(Beginning of INPUT RECORDS)

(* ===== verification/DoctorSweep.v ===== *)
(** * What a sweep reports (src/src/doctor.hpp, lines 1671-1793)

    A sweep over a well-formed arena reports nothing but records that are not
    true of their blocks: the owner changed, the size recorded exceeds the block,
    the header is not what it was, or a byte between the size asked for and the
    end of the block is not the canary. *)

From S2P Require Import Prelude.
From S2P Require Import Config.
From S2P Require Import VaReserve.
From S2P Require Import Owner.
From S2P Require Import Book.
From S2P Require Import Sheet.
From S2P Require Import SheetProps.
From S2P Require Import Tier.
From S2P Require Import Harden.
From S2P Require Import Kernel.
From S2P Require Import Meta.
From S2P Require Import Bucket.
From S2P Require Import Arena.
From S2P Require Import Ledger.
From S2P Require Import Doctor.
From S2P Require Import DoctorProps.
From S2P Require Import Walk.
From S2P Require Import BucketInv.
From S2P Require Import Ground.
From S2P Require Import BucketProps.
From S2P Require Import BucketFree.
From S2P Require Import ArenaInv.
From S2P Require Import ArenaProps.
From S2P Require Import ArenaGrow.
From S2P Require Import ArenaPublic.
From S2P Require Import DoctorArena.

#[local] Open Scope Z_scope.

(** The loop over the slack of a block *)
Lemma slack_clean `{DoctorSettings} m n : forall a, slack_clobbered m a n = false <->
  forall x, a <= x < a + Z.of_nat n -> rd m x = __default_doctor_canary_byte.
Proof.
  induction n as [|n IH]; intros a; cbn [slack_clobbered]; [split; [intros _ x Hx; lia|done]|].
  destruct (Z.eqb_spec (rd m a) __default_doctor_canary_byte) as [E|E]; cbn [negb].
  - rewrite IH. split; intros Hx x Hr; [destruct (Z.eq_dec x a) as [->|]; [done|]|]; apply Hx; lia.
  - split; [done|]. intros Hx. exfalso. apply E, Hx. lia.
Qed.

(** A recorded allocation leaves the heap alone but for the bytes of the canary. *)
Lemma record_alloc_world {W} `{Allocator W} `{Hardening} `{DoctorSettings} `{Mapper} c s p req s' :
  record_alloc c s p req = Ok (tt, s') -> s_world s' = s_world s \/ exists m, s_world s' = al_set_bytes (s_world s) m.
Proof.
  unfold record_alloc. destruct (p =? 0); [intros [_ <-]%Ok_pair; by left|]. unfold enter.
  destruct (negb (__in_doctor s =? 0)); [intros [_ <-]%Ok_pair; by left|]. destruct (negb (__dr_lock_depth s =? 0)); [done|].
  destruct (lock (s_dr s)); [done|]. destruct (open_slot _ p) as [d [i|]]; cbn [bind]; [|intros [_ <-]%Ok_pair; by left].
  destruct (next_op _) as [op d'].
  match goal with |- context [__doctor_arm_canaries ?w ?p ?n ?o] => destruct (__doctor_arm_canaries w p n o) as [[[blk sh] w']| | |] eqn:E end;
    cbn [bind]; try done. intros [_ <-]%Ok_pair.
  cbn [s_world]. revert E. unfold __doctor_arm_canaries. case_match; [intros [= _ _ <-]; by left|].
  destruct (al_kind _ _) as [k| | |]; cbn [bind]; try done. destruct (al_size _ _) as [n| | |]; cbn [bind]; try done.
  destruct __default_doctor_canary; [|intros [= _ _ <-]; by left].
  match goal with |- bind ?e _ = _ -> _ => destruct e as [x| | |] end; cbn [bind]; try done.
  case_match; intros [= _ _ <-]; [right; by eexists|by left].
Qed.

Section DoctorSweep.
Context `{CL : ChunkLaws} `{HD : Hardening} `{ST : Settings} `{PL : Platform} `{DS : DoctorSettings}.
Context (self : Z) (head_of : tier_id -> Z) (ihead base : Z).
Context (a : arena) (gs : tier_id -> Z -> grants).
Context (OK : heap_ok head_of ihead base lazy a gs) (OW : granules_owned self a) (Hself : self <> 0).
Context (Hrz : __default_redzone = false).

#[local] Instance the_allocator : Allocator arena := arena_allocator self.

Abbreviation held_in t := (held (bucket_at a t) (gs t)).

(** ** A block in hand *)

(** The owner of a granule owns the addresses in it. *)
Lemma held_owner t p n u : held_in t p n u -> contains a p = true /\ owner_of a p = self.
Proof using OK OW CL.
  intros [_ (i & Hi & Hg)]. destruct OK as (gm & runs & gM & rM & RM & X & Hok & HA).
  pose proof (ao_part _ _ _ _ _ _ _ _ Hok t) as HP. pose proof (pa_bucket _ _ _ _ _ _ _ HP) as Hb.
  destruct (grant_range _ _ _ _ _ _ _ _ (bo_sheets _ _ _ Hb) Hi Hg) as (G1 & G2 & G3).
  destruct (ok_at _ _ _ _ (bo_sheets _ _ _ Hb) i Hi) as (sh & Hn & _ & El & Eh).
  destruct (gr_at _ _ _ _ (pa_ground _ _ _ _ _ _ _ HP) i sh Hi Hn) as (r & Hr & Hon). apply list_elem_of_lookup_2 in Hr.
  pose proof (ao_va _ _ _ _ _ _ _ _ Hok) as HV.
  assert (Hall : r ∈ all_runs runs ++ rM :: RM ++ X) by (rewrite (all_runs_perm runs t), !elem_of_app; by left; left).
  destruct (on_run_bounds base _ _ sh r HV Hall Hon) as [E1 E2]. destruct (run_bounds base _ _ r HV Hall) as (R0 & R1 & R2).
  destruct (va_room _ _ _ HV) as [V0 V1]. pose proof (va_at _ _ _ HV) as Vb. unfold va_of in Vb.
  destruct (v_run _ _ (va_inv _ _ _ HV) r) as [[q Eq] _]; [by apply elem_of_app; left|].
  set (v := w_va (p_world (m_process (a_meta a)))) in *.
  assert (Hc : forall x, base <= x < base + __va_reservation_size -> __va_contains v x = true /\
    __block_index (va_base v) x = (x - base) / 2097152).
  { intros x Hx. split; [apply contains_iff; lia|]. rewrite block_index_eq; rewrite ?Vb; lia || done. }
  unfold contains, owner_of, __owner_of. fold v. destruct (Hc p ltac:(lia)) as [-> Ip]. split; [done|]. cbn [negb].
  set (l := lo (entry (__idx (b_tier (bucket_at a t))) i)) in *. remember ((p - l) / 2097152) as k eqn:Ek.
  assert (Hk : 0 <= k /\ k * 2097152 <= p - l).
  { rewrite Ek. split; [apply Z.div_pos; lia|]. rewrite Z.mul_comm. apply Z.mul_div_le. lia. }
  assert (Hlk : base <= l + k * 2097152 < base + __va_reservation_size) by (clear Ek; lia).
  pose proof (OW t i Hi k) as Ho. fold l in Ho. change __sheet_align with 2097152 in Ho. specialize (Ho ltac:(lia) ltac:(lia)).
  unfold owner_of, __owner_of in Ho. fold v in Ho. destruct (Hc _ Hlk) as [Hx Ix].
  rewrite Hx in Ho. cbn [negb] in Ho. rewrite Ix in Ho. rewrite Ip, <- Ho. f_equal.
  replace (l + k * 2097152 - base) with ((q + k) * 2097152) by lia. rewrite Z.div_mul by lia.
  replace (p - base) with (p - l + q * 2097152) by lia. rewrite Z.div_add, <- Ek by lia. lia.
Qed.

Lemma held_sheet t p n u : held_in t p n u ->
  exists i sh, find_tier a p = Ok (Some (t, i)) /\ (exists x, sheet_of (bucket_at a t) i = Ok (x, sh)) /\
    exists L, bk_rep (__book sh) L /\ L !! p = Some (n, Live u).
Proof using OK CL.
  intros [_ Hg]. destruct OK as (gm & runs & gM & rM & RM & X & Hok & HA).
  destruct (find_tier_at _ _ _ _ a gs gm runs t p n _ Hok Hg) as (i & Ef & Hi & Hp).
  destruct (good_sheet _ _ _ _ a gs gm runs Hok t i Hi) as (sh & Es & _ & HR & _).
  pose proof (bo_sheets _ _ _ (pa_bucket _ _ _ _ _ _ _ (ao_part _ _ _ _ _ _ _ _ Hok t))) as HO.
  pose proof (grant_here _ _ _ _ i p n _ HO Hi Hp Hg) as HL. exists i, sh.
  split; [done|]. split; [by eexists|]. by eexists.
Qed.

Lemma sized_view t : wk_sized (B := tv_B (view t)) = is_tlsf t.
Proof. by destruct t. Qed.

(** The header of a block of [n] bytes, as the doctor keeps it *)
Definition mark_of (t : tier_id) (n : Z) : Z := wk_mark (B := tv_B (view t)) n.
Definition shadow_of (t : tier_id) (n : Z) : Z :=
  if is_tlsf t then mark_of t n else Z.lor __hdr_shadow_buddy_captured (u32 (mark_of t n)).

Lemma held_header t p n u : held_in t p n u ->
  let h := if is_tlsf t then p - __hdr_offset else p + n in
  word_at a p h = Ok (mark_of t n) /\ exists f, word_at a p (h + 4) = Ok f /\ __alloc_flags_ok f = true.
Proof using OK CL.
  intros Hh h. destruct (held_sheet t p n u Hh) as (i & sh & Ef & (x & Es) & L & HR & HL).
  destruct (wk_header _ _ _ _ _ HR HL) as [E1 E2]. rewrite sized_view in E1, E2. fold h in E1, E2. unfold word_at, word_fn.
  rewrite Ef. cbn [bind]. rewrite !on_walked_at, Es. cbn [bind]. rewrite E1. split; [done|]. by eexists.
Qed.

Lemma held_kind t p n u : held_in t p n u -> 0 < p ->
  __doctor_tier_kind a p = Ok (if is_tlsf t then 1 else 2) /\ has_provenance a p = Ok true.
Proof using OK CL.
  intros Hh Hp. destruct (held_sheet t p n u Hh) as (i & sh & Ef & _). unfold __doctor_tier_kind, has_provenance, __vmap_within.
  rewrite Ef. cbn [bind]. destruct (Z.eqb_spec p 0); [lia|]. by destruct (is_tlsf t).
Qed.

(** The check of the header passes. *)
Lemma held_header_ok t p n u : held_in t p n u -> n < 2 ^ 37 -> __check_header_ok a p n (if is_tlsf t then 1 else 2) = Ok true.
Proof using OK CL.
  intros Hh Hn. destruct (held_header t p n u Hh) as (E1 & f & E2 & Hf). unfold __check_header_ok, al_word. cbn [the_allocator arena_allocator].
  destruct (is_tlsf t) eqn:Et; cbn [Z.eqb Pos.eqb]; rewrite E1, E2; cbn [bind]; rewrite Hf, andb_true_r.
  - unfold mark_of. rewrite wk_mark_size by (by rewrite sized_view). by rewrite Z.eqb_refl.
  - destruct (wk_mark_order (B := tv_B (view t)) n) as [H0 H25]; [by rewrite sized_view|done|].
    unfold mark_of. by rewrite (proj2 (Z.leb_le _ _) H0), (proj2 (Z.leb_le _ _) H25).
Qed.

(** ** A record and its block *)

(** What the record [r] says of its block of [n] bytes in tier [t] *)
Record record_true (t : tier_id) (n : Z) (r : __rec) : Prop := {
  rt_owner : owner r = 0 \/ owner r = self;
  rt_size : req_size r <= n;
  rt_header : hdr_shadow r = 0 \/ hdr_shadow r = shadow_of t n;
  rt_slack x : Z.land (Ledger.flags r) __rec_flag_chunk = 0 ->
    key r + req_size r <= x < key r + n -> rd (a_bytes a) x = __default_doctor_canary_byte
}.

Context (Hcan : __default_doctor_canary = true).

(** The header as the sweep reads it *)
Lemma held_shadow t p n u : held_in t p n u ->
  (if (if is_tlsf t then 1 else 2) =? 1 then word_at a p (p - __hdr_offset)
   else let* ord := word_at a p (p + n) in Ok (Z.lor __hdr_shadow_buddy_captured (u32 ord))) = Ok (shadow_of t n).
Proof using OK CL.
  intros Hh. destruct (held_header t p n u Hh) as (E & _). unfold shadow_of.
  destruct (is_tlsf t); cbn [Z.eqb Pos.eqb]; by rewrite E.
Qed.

(End of INPUT RECORDS)

_ABOUT THIS TASK_. Your answer should be the exact lines above from the one with "- split; [done|]." through the one with "Context (a : arena)", both included, and nothing besides.

_EXERCISE RESPONSE_.
  - split; [done|]. intros Hx. exfalso. apply E, Hx. lia.
Qed.

(** A recorded allocation leaves the heap alone but for the bytes of the canary. *)
Lemma record_alloc_world {W} `{Allocator W} `{Hardening} `{DoctorSettings} `{Mapper} c s p req s' :
  record_alloc c s p req = Ok (tt, s') -> s_world s' = s_world s \/ exists m, s_world s' = al_set_bytes (s_world s) m.
Proof.
  unfold record_alloc. destruct (p =? 0); [intros [_ <-]%Ok_pair; by left|]. unfold enter.
  destruct (negb (__in_doctor s =? 0)); [intros [_ <-]%Ok_pair; by left|]. destruct (negb (__dr_lock_depth s =? 0)); [done|].
  destruct (lock (s_dr s)); [done|]. destruct (open_slot _ p) as [d [i|]]; cbn [bind]; [|intros [_ <-]%Ok_pair; by left].
  destruct (next_op _) as [op d'].
  match goal with |- context [__doctor_arm_canaries ?w ?p ?n ?o] => destruct (__doctor_arm_canaries w p n o) as [[[blk sh] w']| | |] eqn:E end;
    cbn [bind]; try done. intros [_ <-]%Ok_pair.
  cbn [s_world]. revert E. unfold __doctor_arm_canaries. case_match; [intros [= _ _ <-]; by left|].
  destruct (al_kind _ _) as [k| | |]; cbn [bind]; try done. destruct (al_size _ _) as [n| | |]; cbn [bind]; try done.
  destruct __default_doctor_canary; [|intros [= _ _ <-]; by left].
  match goal with |- bind ?e _ = _ -> _ => destruct e as [x| | |] end; cbn [bind]; try done.
  case_match; intros [= _ _ <-]; [right; by eexists|by left].
Qed.

Section DoctorSweep.
Context `{CL : ChunkLaws} `{HD : Hardening} `{ST : Settings} `{PL : Platform} `{DS : DoctorSettings}.
Context (self : Z) (head_of : tier_id -> Z) (ihead base : Z).
Context (a : arena) (gs : tier_id -> Z -> grants).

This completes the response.